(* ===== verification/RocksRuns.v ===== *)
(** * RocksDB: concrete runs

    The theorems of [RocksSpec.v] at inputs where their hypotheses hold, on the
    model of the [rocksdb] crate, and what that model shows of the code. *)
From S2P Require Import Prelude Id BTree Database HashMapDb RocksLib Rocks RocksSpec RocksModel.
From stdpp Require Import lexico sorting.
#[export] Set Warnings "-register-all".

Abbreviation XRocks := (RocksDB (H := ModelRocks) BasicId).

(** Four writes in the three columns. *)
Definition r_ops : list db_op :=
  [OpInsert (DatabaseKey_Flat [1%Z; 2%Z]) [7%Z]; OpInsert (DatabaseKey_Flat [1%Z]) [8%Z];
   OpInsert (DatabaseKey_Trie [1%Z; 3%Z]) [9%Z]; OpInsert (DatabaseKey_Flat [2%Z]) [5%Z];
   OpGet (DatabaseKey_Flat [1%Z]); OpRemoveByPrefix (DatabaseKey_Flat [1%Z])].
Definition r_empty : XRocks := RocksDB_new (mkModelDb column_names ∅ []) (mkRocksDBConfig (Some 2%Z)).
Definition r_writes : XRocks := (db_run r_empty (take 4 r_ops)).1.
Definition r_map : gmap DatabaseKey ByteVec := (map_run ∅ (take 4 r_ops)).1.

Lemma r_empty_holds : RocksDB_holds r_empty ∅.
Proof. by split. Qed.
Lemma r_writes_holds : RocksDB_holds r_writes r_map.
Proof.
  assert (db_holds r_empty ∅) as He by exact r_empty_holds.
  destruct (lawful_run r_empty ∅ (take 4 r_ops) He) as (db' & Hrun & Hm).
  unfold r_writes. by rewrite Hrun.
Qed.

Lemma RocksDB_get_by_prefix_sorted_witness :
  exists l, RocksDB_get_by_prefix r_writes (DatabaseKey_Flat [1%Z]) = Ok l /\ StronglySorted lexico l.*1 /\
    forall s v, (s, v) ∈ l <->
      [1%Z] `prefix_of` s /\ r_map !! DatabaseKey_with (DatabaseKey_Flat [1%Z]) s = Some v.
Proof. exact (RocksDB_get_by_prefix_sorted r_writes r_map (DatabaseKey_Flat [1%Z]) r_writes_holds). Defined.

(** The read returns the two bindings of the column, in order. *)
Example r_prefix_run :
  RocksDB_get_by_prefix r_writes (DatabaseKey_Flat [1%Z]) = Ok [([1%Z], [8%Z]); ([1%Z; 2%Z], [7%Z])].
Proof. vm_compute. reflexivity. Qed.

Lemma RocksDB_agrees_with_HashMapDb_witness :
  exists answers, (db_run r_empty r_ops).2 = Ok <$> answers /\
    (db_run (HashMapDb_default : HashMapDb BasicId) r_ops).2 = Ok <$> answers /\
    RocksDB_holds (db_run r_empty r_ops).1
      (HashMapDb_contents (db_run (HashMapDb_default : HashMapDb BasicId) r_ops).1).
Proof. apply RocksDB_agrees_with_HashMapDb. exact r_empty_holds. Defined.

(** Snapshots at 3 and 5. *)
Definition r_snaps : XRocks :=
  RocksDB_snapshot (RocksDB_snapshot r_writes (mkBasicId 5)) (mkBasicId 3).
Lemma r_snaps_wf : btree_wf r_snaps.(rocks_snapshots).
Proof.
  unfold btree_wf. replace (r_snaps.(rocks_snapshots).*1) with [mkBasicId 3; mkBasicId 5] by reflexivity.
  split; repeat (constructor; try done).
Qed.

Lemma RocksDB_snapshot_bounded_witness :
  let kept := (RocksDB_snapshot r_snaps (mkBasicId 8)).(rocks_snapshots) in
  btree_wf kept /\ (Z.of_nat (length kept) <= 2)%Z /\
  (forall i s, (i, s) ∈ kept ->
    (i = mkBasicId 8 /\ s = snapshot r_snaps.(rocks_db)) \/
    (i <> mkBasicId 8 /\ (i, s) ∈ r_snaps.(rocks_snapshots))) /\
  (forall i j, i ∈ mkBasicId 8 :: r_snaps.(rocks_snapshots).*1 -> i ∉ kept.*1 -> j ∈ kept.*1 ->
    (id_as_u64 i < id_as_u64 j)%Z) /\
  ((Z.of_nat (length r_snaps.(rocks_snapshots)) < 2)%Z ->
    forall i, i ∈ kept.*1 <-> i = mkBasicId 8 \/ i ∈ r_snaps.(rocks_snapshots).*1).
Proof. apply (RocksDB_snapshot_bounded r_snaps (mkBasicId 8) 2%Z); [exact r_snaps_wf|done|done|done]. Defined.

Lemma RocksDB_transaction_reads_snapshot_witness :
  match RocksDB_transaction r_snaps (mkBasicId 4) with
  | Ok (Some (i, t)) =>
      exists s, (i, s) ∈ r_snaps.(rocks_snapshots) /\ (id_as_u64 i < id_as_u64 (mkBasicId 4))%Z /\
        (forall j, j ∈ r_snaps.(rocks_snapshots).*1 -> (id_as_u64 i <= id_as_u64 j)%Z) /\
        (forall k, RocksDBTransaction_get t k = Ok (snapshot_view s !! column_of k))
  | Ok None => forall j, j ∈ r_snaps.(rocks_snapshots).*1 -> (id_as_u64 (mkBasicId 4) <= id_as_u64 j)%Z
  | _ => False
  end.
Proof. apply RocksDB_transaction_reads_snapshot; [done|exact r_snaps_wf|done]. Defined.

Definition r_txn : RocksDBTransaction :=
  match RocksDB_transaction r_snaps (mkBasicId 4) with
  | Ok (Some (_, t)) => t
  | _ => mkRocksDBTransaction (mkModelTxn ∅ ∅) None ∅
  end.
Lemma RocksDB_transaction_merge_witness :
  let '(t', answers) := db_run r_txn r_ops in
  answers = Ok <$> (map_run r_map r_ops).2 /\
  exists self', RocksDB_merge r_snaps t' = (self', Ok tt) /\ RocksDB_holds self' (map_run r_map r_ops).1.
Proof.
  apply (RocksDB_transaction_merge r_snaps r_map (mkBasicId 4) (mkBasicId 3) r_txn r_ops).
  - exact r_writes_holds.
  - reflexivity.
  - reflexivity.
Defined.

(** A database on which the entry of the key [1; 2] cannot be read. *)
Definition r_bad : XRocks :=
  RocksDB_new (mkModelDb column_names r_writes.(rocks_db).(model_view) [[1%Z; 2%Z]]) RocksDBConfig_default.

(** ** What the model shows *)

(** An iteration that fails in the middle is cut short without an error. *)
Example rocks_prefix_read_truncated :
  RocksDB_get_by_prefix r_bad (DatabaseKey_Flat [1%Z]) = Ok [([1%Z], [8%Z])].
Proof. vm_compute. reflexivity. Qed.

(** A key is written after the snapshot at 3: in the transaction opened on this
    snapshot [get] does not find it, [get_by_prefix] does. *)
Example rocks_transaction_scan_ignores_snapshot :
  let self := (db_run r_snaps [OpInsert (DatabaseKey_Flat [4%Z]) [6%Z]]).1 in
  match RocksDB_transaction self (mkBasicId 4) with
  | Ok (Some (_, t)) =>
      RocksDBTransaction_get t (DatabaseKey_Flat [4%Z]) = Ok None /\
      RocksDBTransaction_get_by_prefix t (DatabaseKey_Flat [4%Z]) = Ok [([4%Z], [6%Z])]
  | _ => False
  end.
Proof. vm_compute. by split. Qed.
• • • •
REQUIRED ACTION -> Every line above that holds the string "answers" should be copied into the answer.

TASK RESPONSE ->
  exists answers, (db_run r_empty r_ops).2 = Ok <$> answers /\
    (db_run (HashMapDb_default : HashMapDb BasicId) r_ops).2 = Ok <$> answers /\
  let '(t', answers) := db_run r_txn r_ops in
  answers = Ok <$> (map_run r_map r_ops).2 /\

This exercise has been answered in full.